The prisoners are pounced upon and dragged out by the hungry police, and after a few more cases the District Court is adjourned to make way for the Provincial. The rural police—a fine body of men dressed in uniform—take up positions at the court-house doors, and we take our seats beside our sable colleague at the table. A number of men of lighter colour and different appearance are brought in and placed in a row before the table. These are the leading men of the island of Nathula, who are charged with slandering their Buli (chief of district). They have, in fact, been ruined by a defective knowledge of arithmetic, as we learn from the story of the poor old Buli, whose pathetic and careworn face shows that he at least has not seen the humorous side of the situation. It appears that a sum of £70, due to the natives as a refund on overpaid taxes, was given to the Buli for distribution among the various heads of families. For this purpose he summoned a meeting, and the amount in small silver was turned out on the floor to be counted. Now as not a few Fijians are hazy as to how many shillings go to the pound, it is not surprising that the fourteen or fifteen people who counted the money made totals varying from £50 to £100. They at once jumped to the conclusion that the Buli, who was by this time so bored with the whole thing that he was quite willing to forego his own share, had embezzled the money; but to make suspicion certainty they started off in a canoe to the mainland to consult a wizard. This oracle, being presented with a whale’s tooth, intimated that if he heard the name of the defaulter who had embezzled the money, his little finger, and perhaps other portions of his anatomy, would tingle (kida). They accordingly went through the names of all their fellow-villagers, naming the Buli last. On hearing this name the oracle, whose little finger had hitherto remained normal, “regardless of grammar, cried out, ‘That’s him!’”
On their return to Nathula, they triumphantly quoted the oracle as their authority for accusing their Buli of embezzlement. The poor old gentleman, wounded in his tenderest feelings, had but one resort. He knew he hadn’t stolen the money, because the money hadn’t been stolen at all, but then who would believe his word against that of a wizard? and was not arithmetic itself a supernatural science? There was but one way to re-establish his shattered reputation, and this he took. His canoe was made ready, and he repaired to the mainland to consult a rival oracle named Na ivi (the ivi-tree). The little finger of this seer was positive of the Buli’s innocence, so that, fortified by the support of so weighty an authority, he no longer feared to meet his enemies face to face, and even to prosecute them for slander. As the Buli was undoubtedly innocent, and had certainly been slandered, the delinquents are reminded that ever since the days of Delphi seers and oracles have met with a very limited success, and are sentenced to three months’ imprisonment. And now follows a real tragedy. The consideration enjoyed by the young Fijian is in proportion to the length and cut of his hair. Now these are evidently dandies to the verge of foppishness. Two of them have hair frizzed out so as to make a halo four inches deep round the face, and bleached by lime until it is gradated from deep auburn to a golden yellow at the points. Pounced on and dragged out of court by ruthless policemen, they are handed over to the tender mercies of a pitiless barber, and in a few moments they are as crestfallen and ridiculous as that cockatoo who was plucked by the monkey. The self-assurance of a Fijian is as dependent on the length of his hair as was the strength of Samson.

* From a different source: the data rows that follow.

(** A cancelled current instance is one that is being stopped. *)
Lemma run_thread_live s t ok s' :
  sys_inv s -> view_ok s -> run_thread s t ok = Some s' ->
  forall i, sv_instance (sys_server s') = Some i -> i ∈ sv_done (sys_server s') ->
  exists t, abs_pc <$> sys_threads s' !! t = Some CStopping.
Proof.
  intros Hi [V1 _ _ V3] (p & x' & p' & Ht & Hn & ->)%run_thread_Some i Hs Hd. cbn in Hs, Hd.
  assert (critical p = true -> exclusive (abs_pc p) = false -> forall t0, abs_pc <$> sys_threads s !! t0 <> Some CStopping) as Hno.
  { intros Hc Hx t0 E. pose proof (holder_quiet s t p Hi Ht Hc Hx) as Hq.
    rewrite <- list_lookup_fmap in E. eapply Forall_lookup_1 in E; [|exact Hq]. done. }
  destruct (thread_next_done _ _ _ _ _ _ Hn) as [(E1 & E2 & E3)|[(old & new & -> & E1 & E2)|[(old & -> & E1 & E2)|
    [(old & new & -> & E1 & E2)|[[-> ->]|E]]]]].
  - eapply stopping_insert; [done|done|]. apply (V3 i); congruence.
  - pose proof (holder_shape _ _ _ _ Hi Ht eq_refl) as (H1 & _ & _ & _ & H5 & _). rewrite E1 in Hd.
    destruct E2 as [E2|E2]; [congruence|]. destruct (V3 i) as [t0 H0]; [congruence|done|]. by destruct (Hno eq_refl eq_refl t0).
  - rewrite E1 in Hs. rewrite E2 in Hd. set_unfold in Hd. destruct Hd as [->|Hd].
    + apply V1 in Hs. pose proof (inv_bounded s Hi _ (or_introl Hs)). unfold next_id in *. lia.
    + destruct (V3 i) as [t0 H0]; [done|done|]. by destruct (Hno eq_refl eq_refl t0).
  - pose proof (holder_shape _ _ _ _ Hi Ht eq_refl) as (H1 & H2 & H3 & _ & H5 & _).
    destruct (call_cancel_spec (sys_server s)) as (_ & _ & _ & _ & _ & C). rewrite E2 in Hd. apply C in Hd.
    assert (i = new) as -> by congruence. destruct Hd as [Hd|Hd]; [|done]. rewrite H2 in Hd. apply H3 in Hd. lia.
  - exists t. cbn. by rewrite list_lookup_insert_eq by (by eapply lookup_lt_Some).
  - congruence.
Qed.

Lemma run_thread_made s t ok s' :
  sys_inv s -> view_ok s -> run_thread s t ok = Some s' ->
  forall i, sv_instance (sys_server s') = Some i -> i ∈ sv_made (sys_server s').
Proof.
  intros Hi [V1 _ _ _] (p & x' & p' & Ht & Hn & ->)%run_thread_Some i Hs. cbn in *.
  destruct (thread_next_frame _ _ _ _ _ _ Hn) as (_ & Hm & _). apply Hm.
  destruct (thread_next_done _ _ _ _ _ _ Hn) as [(E1 & _)|[(old & new & -> & E1 & [E2|E2])|[(old & -> & E1 & _)|
    [(old & new & -> & E1 & _)|[[-> ->]|E]]]]]; try (apply V1; congruence).
  - pose proof (holder_shape _ _ _ _ Hi Ht eq_refl) as (_ & _ & _ & H4 & _). congruence.
  - apply V1. cbn in Hn. injection Hn as <-. rewrite <- Hs. symmetry. apply call_cancel_spec.
Qed.

Lemma thread_next_built t ok x p x' old new :
  thread_next t ok x p = Some (x', RBuilt old new) -> p = RLoaded old /\ new = next_id x.
Proof.
  unfold thread_next, lock. destruct p; try done; cbn [reload_next stop_next request_next]; unfold lock;
    intros Hn; repeat case_match; by simplify_eq.
Qed.

Lemma run_thread_fresh s t ok s' :
  sys_inv s -> view_ok s -> run_thread s t ok = Some s' ->
  forall t0 i t' old new, sys_threads s' !! t0 = Some (QLoaded (Some i)) ->
    sys_threads s' !! t' = Some (RBuilt old new) -> i < new.
Proof.
  intros Hi Hv (p & x' & p' & Ht & Hn & ->)%run_thread_Some t0 i t' old new. cbn.
  intros [[-> Hp]|[_ Hp]]%lookup_insert_cases [[-> Hq]|[_ Hq]]%lookup_insert_cases.
  - congruence.
  - apply (holder_shape s t' _ _ Hi Hq eq_refl). destruct (holder_shape s t' _ _ Hi Hq eq_refl) as [<- _].
    by eapply thread_next_frame.
  - subst p'. apply thread_next_built in Hn as [_ ->]. pose proof (view_loaded s Hv _ _ Hp) as Hm.
    pose proof (inv_bounded s Hi _ (or_introl Hm)). unfold next_id. lia.
  - by apply (view_fresh s Hv t0 i t' old new).
Qed.

Lemma run_thread_view s t ok s' : sys_inv s -> view_ok s -> run_thread s t ok = Some s' -> view_ok s'.
Proof.
  intros Hi Hv Hr. split; [by eapply run_thread_made| |by eapply run_thread_fresh|by eapply run_thread_live].
  apply run_thread_Some in Hr as (p & x' & p' & Ht & Hn & ->). cbn.
  destruct (thread_next_frame _ _ _ _ _ _ Hn) as (_ & Hm & Hl).
  intros t' i [[-> Hp]|[_ Hp]]%lookup_insert_cases; apply Hm.
  - apply (view_current s Hv). by apply Hl.
  - by apply (view_loaded s Hv t').
Qed.

Lemma spawn_view s p s' :
  p = RStart \/ p = SStart \/ p = QStart -> view_ok s -> spawn s p = Some s' -> view_ok s'.
Proof.
  intros Hp [V1 V2 V3 V4]. unfold spawn. destruct (built s); [|done]. intros [= <-].
  assert (forall t q, (sys_threads s ++ [p]) !! t = Some q -> q <> p -> sys_threads s !! t = Some q) as Hold.
  { intros t q [Hq|[_ Hq]]%lookup_app_Some Hne; [done|]. apply list_lookup_singleton_Some in Hq as [_ ->]. done. }
  split; cbn; [done| | |].
  - intros t i Hq. apply (V2 t). apply Hold; [done|]. by destruct Hp as [->|[-> | ->]].
  - intros t i t' old new Hq Hb. apply (V3 t i t' old); apply Hold; try done; by destruct Hp as [->|[-> | ->]].
  - intros i Hi Hd. destruct (V4 i Hi Hd) as [t Ht]. exists t.
    destruct (sys_threads s !! t) as [q|] eqn:E; [|done]. by rewrite (lookup_app_l_Some _ _ _ _ E).
Qed.

Lemma reachable_view s : reachable s -> view_ok s.
Proof.
  induction 1 as [|s e s' Hr IH Hs].
  { split; cbn; [done| | |done]; intros [|t] i Ht; done. }
  apply reachable_inv in Hr. destruct e; cbn in Hs;
    try (by eapply spawn_view; [|done|done]; auto); [by eapply run_thread_view| |];
    injection Hs as <-; destruct IH as [V1 V2 V3 V4]; by split.
Qed.

(** ** The simulation *)

Lemma abs_insert s t x' p' :
  sv_parent_done x' = sv_parent_done (sys_server s) ->
  abs {| sys_server := x'; sys_threads := <[t := p']> (sys_threads s) |} =
  set_call (set_current (abs s) (sv_instance x')) t (abs_pc p').
Proof. intros Hp. unfold abs, set_call, set_current. cbn. by rewrite Hp, list_fmap_insert. Qed.

Lemma abs_lookup s t p : sys_threads s !! t = Some p -> sp_calls (abs s) !! t = Some (abs_pc p).
Proof. intros Ht. cbn. by rewrite list_lookup_fmap, Ht. Qed.

Lemma set_current_id a o : o = sp_current a -> set_current a o = a.
Proof. intros ->. by destruct a. Qed.

Lemma set_call_id a t c : sp_calls a !! t = Some c -> set_call a t c = a.
Proof. intros H. unfold set_call. rewrite list_insert_id by done. by destruct a. Qed.

(** The instance of a request whose context is not done may serve it. *)
Lemma live_may_serve s i :
  sys_inv s -> i ∈ sv_made (sys_server s) ->
  (forall t' old new, sys_threads s !! t' = Some (RBuilt old new) -> i < new) ->
  ctx_done (sys_server s) i = false -> may_serve (abs s) i.
Proof.
  intros Hi Hm Hf [Hp Hd]%orb_false_iff. apply bool_decide_eq_false in Hd. split; [done|]. cbn.
  assert (forall cur, live (sys_server s) cur -> cur = Some i) as Hlive
    by (intros cur [H _]; by destruct (H i Hm)).
  assert (settled (sys_server s) -> sv_instance (sys_server s) = Some i) as Hset by (intros [_ H]; by apply Hlive).
  destruct (sv_mutex (sys_server s)) as [t|] eqn:E; [|left; by apply Hset, (inv_free s Hi)].
  destruct (inv_holder s Hi t E) as (p & P & Ht & Hs & HP).
  destruct p; try done; cbn in Hs; injection Hs as <-.
  - left. by apply Hset.
  - left. by apply Hset, HP.
  - destruct HP as (H1 & _ & _ & _ & _ & H6 & _). destruct (H6 i Hm) as [?|[-> | ->]]; [done|by left|].
    pose proof (Hf _ _ _ Ht). lia.
  - destruct HP as (H1 & H2 & _ & _ & _ & H6 & _). destruct (H6 i Hm) as [?|[-> | ->]]; [done| |by left].
    right. exists t, new. by rewrite list_lookup_fmap, Ht.
  - left. destruct HP as (H1 & _ & H & _). apply Hlive in H. congruence.
  - left. by apply Hset, HP.
  - left. by apply Hset, HP.
  - left. by apply Hset.
  - by apply Hlive in HP.
  - destruct HP as [_ HP]. by apply Hlive in HP.
  - left. by apply Hset, HP.
Qed.

Lemma done_may_refuse s i : view_ok s -> ctx_done (sys_server s) i = true -> may_refuse (abs s) i.
Proof.
  intros Hv [Hp|Hd]%orb_true_iff; [by left|]. apply bool_decide_eq_true in Hd. right.
  destruct (decide (sv_instance (sys_server s) = Some i)) as [E|E]; [right|by left].
  destruct (view_live s Hv i E Hd) as [t Ht]. exists t. by rewrite <- Ht, <- list_lookup_fmap.
Qed.

(** A step of a goroutine is a step of the specification, or none. *)
Lemma run_thread_refines s t ok s' :
  sys_inv s -> view_ok s -> run_thread s t ok = Some s' -> abs s' = abs s \/ spec_step (abs s) (abs s').
Proof.
  intros Hi Hv (p & x' & p' & Ht & Hn & ->)%run_thread_Some.
  destruct (thread_next_frame _ _ _ _ _ _ Hn) as (Hp & _ & _). rewrite (abs_insert s t x' p' Hp).
  pose proof (abs_lookup _ _ _ Ht) as Ha.
  assert (sv_instance x' = sv_instance (sys_server s) -> abs_pc p' = abs_pc p ->
    set_call (set_current (abs s) (sv_instance x')) t (abs_pc p') = abs s) as Hstutter.
  { intros E1 E2. rewrite (set_current_id (abs s)) by done. apply set_call_id. congruence. }
  destruct (call_cancel_spec (sys_server s)) as (C & _).
  pose proof (holder_quiet s t p Hi Ht) as Hq.
  pose proof (holder_shape s t p) as Hs.
  unfold thread_next, lock in Hn.
  destruct p; try done; cbn [reload_next stop_next request_next] in Hn; unfold lock in Hn; cbn in Ha; cbn [shape] in Hs;
    repeat case_match; simplify_eq; try (left; by apply Hstutter).
  all: right; cbn [sv_instance set_mutex set_instance set_cancel cancel make_instance abs_pc] in *;
    try (rewrite (set_current_id (abs s)) by (rewrite ?C; done)).
  - apply spec_fail; auto.
  - destruct (Hs _ Hi Ht eq_refl) as (H1 & _ & H3 & _). subst old. apply spec_switch; auto.
  - destruct (Hs _ Hi Ht eq_refl) as (H1 & _). by rewrite bool_decide_true in H.
  - by eapply spec_switched.
  - by apply spec_return.
  - by apply spec_return.
  - apply spec_stop; auto.
  - by apply spec_stopped.
  - by apply spec_return.
  - by apply spec_load.
  - by apply spec_refuse, done_may_refuse.
  - apply spec_serve; [done|]. apply live_may_serve; [done|by eapply view_loaded| |done].
    intros t' old new. by apply (view_fresh s Hv t).
  - by apply spec_crash.
Qed.

Lemma spawn_refines s p s' :
  p = RStart \/ p = SStart \/ p = QStart -> spawn s p = Some s' -> spec_step (abs s) (abs s').
Proof.
  unfold spawn, built. intros Hp. destruct (sys_threads s !! 0) as [[]|] eqn:E; try done. intros [= <-].
  unfold abs. cbn. rewrite fmap_app. apply (spec_call (abs s)).
  - destruct Hp as [->|[-> | ->]]; cbn; auto.
  - exists new. cbn. by rewrite list_lookup_fmap, E.
Qed.

Lemma step_refines s e s' :
  reachable s -> step s e = Some s' -> abs s' = abs s \/ spec_step (abs s) (abs s').
Proof.
  intros Hr Hs. destruct e; cbn in Hs;
    try (right; by eapply spawn_refines; [|exact Hs]; auto).
  - eapply run_thread_refines; [by apply reachable_inv|by apply reachable_view|done].
  - left. by injection Hs as <-.
  - right. injection Hs as <-. apply (spec_parent (abs s)).
Qed.

(** ** Termination *)




(** All calls have returned. *)
Definition all_returned (s : system) : Prop := Forall (fun p => rank p = 0) (sys_threads s).



#[export] Instance all_returned_dec s : Decision (all_returned s).
Proof. apply Forall_dec, _. Defined.






(** ** Properties *)

(** C3: the server is linearizable with respect to its promise: whatever
    reloads, stops and requests do at the same time, the calls and their results
    are those of the specification, in which the instance is switched in one step
    by a reload that succeeds, a request is served by the instance that was current
    when it was read, unless that one was replaced meanwhile, and once a reload has
    returned no request is served by an instance it replaced. *)
Theorem server_refines s : reachable s -> rtc spec_step spec_init (abs s).
Proof.
  induction 1 as [|s e s' Hr IH Hs]; [apply rtc_refl|].
  destruct (step_refines s e s' Hr Hs) as [->|Hstep]; [done|]. by eapply rtc_r.
Qed.


(** ** Examples *)

(** A request read instance 1 before a reload switched to instance 2. *)
Definition overtaken_events : list event :=
  reload_by 0 ++ [Request; Run 1 true; Reload] ++ replicate 4 (Run 2 true).

Lemma server_refines_witness :
  rtc spec_step spec_init
    {| sp_current := Some 2; sp_parent_done := false;
       sp_calls := [CReturned (Reloaded 1); CLoaded (Some 1); CSwitched (Some 1) 2] |}.
Proof.
  apply (server_refines (after overtaken_events)). apply after_reachable. vm_compute. by eexists.
Defined.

But now there is a shrill call for Natombe, and a middle-aged man of rather remarkable appearance is brought before the table. He is a mountaineer, and is dressed in a rather dirty sulu of blue calico, secured round the waist by a few turns of native bark-cloth. He is naked from the waist upward. The charge is practising witchcraft (drau ni kau), a crime which is punishable with twelve months’ imprisonment and forty lashes; for the Fijians are so persuaded that a bewitched person will die, that it is only necessary to tell a person he is bewitched to ensure his death within a few days from pure fright. The son of the late Buli of Bemana comes forward to prosecute. The substance of his evidence is as follows: Buli Bemana, who was quite well on a certain Saturday, was taken ill on the Sunday, and expired in great agony on the Monday morning. The portion of his people to whom the accused belongs had complained more than once of the Buli’s oppression, and desired his removal. It is the custom for a wizard who has compassed the death of a man to appear at the funeral with blackened face as a sign to his employers that he has earned his reward and expects it. The accused attended Buli Bemana’s funeral with blackened face. Moreover, an old woman of Bemana had dreamed that she had seen Natombe bewitching the Buli, and the little fingers of several Bemanas had itched unaccountably. These last the witness considered were convincing proofs. The accused, in reply, stated that he was excessively grieved at the Buli’s death, and that his face at the funeral was no blacker than usual. Several witnesses followed, who deposed that the accused is celebrated throughout the district for his skill in witchcraft, and that he had boasted openly in days gone by that he had caused the death of a man who died suddenly.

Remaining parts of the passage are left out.